Modules can be stacked, or placed upon one another, so that multiple modules are used together for a particular purpose. Therefore the order in which the modules are listed is very important to the authentication process.

Stacking makes it very easy for an administrator to require several conditions to exist before allowing user authentication. For example, rlogin normally uses five stacked auth modules, as seen in its PAM configuration file: 

auth       required     /lib/security/pam_nologin.so
auth       required     /lib/security/pam_securetty.so
auth       required     /lib/security/pam_env.so
auth       sufficient   /lib/security/pam_rhosts_auth.so
auth       required     /lib/security/pam_stack.so service=system-auth

Before someone is allowed to use rlogin, PAM verifies that the /etc/nologin file does not exist, that they are not trying to log in remotely as a root user over an unencrypted network connection, and that any environmental variables can be loaded. Then, a successful rhosts authentication is performed before the connection is allowed. If rhosts authentication fails, then standard password authentication is performed.

Creating Modules

New PAM modules can be added at any time, and PAM-aware applications can then use them. For example, if you create a one-time-password creation method and write a PAM module to support it, PAM-aware programs can immediately use the new module and password method without being recompiled or otherwise modified. This is very beneficial because it lets you mix-and-match, as well as test, authentication methods for different programs without recompiling them.

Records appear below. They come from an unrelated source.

(* ===== verification/KafkaApi.v ===== *)
(** * The part of librdkafka the Kafka consumers rely on

    librdkafka is a library outside this repository.  [RdKafka] gives the
    operations of rdkafkacpp.h the sources call, [RdKafkaLaws] what its
    documentation promises of them, in terms of the messages a partition holds and
    of the position of a client in the partitions assigned to it.  [ToyKafka] is a
    concrete instance. *)

From stdpp Require Import prelude functions gmap strings.
From S2P Require Import Prelude.
From stdpp Require Import options.
#[local] Set Default Proof Using "Type*".
Local Open Scope Z_scope.

Inductive KErrorCode :=
| ERR_NO_ERROR | ERR__PARTITION_EOF | ERR__TIMED_OUT | ERR_OTHER (code : Z).

#[export] Instance KErrorCode_eq_dec : EqDecision KErrorCode.
Proof. solve_decision. Defined.

(** A topic and one of its partitions. *)
Definition tp : Type := string * Z.

(** RdKafka::Message; [create_time] says that the timestamp is of the type
    MSG_TIMESTAMP_CREATE_TIME. *)
Record Message := mkMessage {
  err : KErrorCode;
  msg_tp : tp;
  msg_offset : Z;
  create_time : bool;
  msg_timestamp : Z;
  payload : string
}.

(** RdKafka::Topic::OFFSET_END *)
Definition OFFSET_END : Z := -1.

Class RdKafka := {
  World : Type;                           (* the brokers, the network, the files *)
  Client : Type;                          (* RdKafka::KafkaConsumer objects *)
  (** RdKafka::Conf *)
  conf_set : string → string → bool;
  (** RdKafka::KafkaConsumer *)
  create : gmap string string → World → option Client * World;
  assign : Client → list (tp * Z) → World → KErrorCode * World;
  seek : Client → tp → Z → World → KErrorCode * World;
  offsetsForTimes : Client → list (tp * Z) → World → KErrorCode * list (tp * Z) * World;
  consume : Client → Z → World → option Message * World;
  commitSync : Client → World → World;
  close : Client → World → World;
  background : nat → World → World;       (* producers, other clients *)
  (** the lines of a file, when it can be opened *)
  file_lines : string → World → option (list string);
  (** what the documentation speaks of *)
  message_at : World → tp → Z → option Z; (* the timestamp of the message at an offset *)
  position : World → Client → tp → option Z  (* of an assigned partition: the next offset *)
}.

Section Api.
Context `{RdKafka}.

Definition stored (w : World) (x : tp) (o : Z) : Prop := is_Some (message_at w x o).

(** Messages stay where they are, and new ones come after all others. *)
Definition grows (w w' : World) : Prop :=
  (∀ x o t, message_at w x o = Some t → message_at w' x o = Some t) ∧
  (∀ x o, stored w' x o → stored w x o ∨ ∀ o', stored w x o' → o' < o).

#[export] Instance grows_preorder : PreOrder grows.
Proof.
  split.
  - intros w. split; [done|]. naive_solver.
  - intros w1 w2 w3 [H1 H1'] [H2 H2']. split; [by eauto|].
    intros x o Ho. destruct (H2' x o Ho) as [Ho2|Hn].
    + naive_solver.
    + right. intros o' [t Ht]. apply Hn. exists t. by apply H1.
Qed.

(** A message [o] that has come after [n], when [n] was there. *)
Lemma grows_later w w' x n o :
  grows w w' → stored w x n → stored w' x o → o ≤ n → stored w x o.
Proof. intros [_ Hn] Hs Ho Hle. destruct (Hn x o Ho) as [?|Hl]; [done|]. specialize (Hl n Hs). lia. Qed.

Lemma grows_stored w w' x o : grows w w' → stored w x o → stored w' x o.
Proof. intros [Hg _] [t Ht]. exists t. by apply Hg. Qed.
End Api.

Class RdKafkaLaws `{RdKafka} : Prop := {
  create_grows l w : grows w (snd (create l w));
  create_position l w c x : fst (create l w) = Some c → position (snd (create l w)) c x = None;
  assign_grows c l w : grows w (snd (assign c l w));
  assign_position c l w x : fst (assign c l w) = ERR_NO_ERROR → x ∉ (fst <$> l) →
    position (snd (assign c l w)) c x = None;
  (** only partitions that are assigned can be seeked; a seek to an offset is where
      consumption goes on *)
  seek_grows c x o w : grows w (snd (seek c x o w));
  seek_assigned c x o w : fst (seek c x o w) = ERR_NO_ERROR → is_Some (position w c x);
  seek_position c x o w : fst (seek c x o w) = ERR_NO_ERROR → 0 ≤ o →
    position (snd (seek c x o w)) c x = Some o;
  seek_unassigned c x o w : position w c x = None → position (snd (seek c x o w)) c x = None;
  seek_frame c x y o w : y ≠ x → position (snd (seek c x o w)) c y = position w c y;
  (** the earliest offset whose timestamp is the given one or later, OFFSET_END when
      there is none *)
  times_grows c l w : grows w (snd (offsetsForTimes c l w));
  times_position c l w x : position (snd (offsetsForTimes c l w)) c x = position w c x;
  times_keys c l w : fst <$> snd (fst (offsetsForTimes c l w)) = fst <$> l;
  times_offsets c l w l' w' : offsetsForTimes c l w = (ERR_NO_ERROR, l', w') →
    Forall2 (λ a b, fst b = fst a ∧ (snd b = OFFSET_END ∨ 0 ≤ snd b ∧ stored w' (fst a) (snd b) ∧
      ∀ o ts, message_at w' (fst a) o = Some ts → snd a ≤ ts → snd b ≤ o)) l l';
  (** messages of a partition come in the order of their offsets, none is left out;
      the end of a partition is reported when there is none left *)
  consume_grows c t w : grows w (snd (consume c t w));
  consume_message c t w m w' p : consume c t w = (Some m, w') → err m = ERR_NO_ERROR →
    position w c (msg_tp m) = Some p → 0 ≤ p →
    message_at w' (msg_tp m) (msg_offset m) = Some (msg_timestamp m) ∧ p ≤ msg_offset m ∧
    (∀ o, stored w' (msg_tp m) o → p ≤ o → msg_offset m ≤ o) ∧
    position w' c (msg_tp m) = Some (msg_offset m + 1);
  consume_eof c t w m w' p : consume c t w = (Some m, w') → err m = ERR__PARTITION_EOF →
    position w c (msg_tp m) = Some p → 0 ≤ p → ∀ o, stored w' (msg_tp m) o → o < p;
  consume_assigned c t w m w' : consume c t w = (Some m, w') →
    err m = ERR_NO_ERROR ∨ err m = ERR__PARTITION_EOF → is_Some (position w c (msg_tp m));
  consume_unassigned c t w x : position w c x = None → position (snd (consume c t w)) c x = None;
  consume_frame c t w r w' x p : consume c t w = (r, w') →
    (∀ m, r = Some m → err m = ERR_NO_ERROR → msg_tp m ≠ x) →
    position w c x = Some p → 0 ≤ p → position w' c x = Some p;
  commit_grows c w : grows w (commitSync c w);
  close_grows c w : grows w (close c w);
  background_grows n w : grows w (background n w);
  background_position n w c x : position (background n w) c x = position w c x
}.

(** ** A concrete instance *)

Module ToyKafka.

(** Messages with the timestamps of the list at the offsets 0, 1, ...; the
    positions of each client; what the next calls of [assign] and [seek] fail
    with; a counter that chooses the partition of the next [consume]. *)
Record world := mkWorld {
  logs : gmap tp (list Z);
  clients : list (gmap tp Z);
  failures : list bool;
  turn : nat;
  files : gmap string (list string)
}.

Documentation on writing modules is included with the system in the /usr/share/doc/pam-version-number/ directory.

PrevHomeNext
PAM Configuration FilesUpPAM Module Control Flags
 

 

 

 

Buy domain name by 895cheap-domain.com |  Web site ranking and promotion 

Disclaimer: For authoritative source or latest update to this documentation, please refer to http://www.redhat.com/docs/manuals/linux/

 
Quotes: Everyone is a genius at least once a year. The real geniuses simply have their bright ideas closer together.